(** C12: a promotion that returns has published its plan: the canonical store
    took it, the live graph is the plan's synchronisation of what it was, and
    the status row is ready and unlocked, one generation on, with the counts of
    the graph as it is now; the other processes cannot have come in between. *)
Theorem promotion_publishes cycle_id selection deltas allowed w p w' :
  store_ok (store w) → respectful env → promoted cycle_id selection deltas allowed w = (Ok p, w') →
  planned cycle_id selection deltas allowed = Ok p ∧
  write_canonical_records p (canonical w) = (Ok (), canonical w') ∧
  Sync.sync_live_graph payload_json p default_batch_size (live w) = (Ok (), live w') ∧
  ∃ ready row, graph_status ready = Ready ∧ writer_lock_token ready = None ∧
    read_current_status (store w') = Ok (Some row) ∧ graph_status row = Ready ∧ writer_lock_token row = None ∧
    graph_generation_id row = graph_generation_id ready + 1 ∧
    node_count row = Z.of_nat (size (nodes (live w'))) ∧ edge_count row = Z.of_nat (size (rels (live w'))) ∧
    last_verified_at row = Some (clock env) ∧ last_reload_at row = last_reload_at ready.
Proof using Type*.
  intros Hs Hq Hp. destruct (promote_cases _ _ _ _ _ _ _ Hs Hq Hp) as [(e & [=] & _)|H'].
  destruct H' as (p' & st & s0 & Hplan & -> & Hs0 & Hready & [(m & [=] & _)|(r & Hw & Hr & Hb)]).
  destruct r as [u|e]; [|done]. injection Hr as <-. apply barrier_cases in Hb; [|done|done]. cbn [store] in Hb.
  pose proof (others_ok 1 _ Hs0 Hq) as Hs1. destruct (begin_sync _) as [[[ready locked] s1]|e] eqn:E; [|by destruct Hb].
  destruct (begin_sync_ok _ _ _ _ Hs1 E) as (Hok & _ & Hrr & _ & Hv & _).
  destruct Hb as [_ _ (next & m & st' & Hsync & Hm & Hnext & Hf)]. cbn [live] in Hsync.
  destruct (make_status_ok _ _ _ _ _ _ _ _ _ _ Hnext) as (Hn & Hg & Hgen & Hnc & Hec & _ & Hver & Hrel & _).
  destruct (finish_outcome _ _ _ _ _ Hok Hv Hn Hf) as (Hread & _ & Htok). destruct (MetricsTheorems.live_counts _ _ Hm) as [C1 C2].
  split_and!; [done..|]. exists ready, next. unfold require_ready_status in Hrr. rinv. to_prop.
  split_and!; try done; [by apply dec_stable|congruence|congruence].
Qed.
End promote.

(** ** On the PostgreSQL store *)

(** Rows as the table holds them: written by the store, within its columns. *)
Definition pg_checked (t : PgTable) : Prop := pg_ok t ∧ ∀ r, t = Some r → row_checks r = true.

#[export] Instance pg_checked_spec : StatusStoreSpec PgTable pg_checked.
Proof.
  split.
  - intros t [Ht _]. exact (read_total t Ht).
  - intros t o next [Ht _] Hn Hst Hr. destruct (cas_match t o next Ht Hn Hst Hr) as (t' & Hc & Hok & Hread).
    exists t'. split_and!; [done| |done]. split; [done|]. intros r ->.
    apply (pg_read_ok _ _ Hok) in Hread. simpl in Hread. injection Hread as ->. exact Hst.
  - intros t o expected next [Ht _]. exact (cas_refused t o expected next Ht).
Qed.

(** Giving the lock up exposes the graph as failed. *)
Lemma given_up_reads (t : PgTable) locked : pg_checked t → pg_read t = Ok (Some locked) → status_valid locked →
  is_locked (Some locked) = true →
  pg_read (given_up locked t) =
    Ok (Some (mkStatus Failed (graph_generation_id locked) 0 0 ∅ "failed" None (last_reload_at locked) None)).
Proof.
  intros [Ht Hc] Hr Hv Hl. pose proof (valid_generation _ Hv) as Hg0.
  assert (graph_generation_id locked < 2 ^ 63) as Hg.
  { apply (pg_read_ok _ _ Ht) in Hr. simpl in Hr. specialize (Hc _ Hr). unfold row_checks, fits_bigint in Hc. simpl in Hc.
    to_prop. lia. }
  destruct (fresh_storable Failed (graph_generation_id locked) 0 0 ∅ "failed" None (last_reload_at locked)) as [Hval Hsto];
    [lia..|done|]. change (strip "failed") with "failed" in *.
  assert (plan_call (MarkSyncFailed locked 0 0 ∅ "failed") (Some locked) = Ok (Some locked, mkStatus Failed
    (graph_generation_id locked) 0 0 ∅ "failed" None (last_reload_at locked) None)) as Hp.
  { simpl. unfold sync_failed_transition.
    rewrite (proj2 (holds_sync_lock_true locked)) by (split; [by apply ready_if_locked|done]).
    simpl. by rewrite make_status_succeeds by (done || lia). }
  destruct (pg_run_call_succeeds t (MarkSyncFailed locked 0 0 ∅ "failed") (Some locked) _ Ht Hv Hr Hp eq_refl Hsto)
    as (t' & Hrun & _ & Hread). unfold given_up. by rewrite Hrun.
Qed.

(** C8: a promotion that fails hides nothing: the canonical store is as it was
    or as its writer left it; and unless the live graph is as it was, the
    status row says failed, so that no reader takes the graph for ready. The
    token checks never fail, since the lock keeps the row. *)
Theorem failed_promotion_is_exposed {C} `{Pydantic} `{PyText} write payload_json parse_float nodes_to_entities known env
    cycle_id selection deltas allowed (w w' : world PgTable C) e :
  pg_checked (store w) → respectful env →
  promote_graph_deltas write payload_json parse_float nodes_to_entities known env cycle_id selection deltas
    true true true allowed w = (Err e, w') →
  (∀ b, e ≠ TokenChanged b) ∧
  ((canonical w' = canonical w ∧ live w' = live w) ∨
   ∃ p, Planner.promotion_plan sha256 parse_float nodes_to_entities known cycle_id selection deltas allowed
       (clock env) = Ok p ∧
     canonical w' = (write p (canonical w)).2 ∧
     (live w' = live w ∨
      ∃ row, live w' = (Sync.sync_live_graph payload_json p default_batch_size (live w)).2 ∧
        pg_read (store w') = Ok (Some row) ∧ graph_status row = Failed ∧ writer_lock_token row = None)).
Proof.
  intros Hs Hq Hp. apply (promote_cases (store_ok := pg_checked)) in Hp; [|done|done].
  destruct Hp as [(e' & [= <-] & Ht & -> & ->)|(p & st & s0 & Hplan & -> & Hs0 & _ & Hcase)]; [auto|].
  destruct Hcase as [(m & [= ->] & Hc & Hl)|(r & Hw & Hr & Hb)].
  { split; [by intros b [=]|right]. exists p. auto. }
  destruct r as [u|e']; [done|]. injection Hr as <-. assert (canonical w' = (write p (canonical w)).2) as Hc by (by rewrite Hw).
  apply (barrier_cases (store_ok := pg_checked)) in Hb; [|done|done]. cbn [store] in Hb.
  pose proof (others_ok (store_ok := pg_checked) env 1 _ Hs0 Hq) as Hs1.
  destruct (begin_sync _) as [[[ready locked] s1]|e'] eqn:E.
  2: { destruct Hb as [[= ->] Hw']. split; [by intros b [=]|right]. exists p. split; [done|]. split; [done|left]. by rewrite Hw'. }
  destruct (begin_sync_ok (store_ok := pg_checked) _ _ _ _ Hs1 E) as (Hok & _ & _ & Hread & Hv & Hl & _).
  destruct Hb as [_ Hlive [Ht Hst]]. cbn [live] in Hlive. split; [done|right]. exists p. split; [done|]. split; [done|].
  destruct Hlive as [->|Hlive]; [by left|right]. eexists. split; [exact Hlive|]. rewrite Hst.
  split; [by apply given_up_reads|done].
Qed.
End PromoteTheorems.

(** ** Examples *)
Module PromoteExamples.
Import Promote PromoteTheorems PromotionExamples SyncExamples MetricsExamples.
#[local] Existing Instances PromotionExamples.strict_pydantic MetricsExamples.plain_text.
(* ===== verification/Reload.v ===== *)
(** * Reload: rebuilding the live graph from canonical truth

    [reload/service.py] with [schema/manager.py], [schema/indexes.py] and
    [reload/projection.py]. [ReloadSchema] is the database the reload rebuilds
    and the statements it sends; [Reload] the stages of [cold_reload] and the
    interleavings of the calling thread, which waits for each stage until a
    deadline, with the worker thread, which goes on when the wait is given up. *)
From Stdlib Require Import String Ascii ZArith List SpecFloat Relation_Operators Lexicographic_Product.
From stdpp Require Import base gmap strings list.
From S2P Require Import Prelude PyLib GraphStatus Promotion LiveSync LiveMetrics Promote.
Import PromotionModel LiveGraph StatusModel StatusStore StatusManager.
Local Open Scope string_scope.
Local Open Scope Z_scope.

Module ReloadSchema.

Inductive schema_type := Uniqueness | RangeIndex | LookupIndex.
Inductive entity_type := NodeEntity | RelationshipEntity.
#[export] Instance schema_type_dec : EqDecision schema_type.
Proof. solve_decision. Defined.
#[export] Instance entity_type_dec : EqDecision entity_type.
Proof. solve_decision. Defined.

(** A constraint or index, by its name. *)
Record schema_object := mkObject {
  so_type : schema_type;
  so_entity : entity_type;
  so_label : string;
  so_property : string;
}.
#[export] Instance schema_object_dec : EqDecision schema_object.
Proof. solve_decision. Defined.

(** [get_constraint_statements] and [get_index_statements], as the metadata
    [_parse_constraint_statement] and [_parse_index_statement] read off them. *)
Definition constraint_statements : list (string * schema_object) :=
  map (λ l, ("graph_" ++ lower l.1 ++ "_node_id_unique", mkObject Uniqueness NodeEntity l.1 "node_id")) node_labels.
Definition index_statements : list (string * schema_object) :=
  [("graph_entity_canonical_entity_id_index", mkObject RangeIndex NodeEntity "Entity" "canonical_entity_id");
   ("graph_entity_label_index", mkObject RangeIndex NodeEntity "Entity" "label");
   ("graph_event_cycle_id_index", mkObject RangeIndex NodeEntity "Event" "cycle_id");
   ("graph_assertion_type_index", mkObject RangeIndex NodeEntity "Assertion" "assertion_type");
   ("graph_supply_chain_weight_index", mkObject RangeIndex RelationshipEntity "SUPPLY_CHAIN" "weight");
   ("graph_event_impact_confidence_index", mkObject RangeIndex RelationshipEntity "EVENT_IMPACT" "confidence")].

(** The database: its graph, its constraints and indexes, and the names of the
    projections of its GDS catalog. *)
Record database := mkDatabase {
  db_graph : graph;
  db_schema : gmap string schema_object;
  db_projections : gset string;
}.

● ● ● ● ● ● ●

Required work: Set down the lines of the records exactly, from the first one through the line containing "planned cycle_id selection", and add nothing else.

Answer to the problem:
(** C12: a promotion that returns has published its plan: the canonical store
    took it, the live graph is the plan's synchronisation of what it was, and
    the status row is ready and unlocked, one generation on, with the counts of
    the graph as it is now; the other processes cannot have come in between. *)
Theorem promotion_publishes cycle_id selection deltas allowed w p w' :
  store_ok (store w) → respectful env → promoted cycle_id selection deltas allowed w = (Ok p, w') →
  planned cycle_id selection deltas allowed = Ok p ∧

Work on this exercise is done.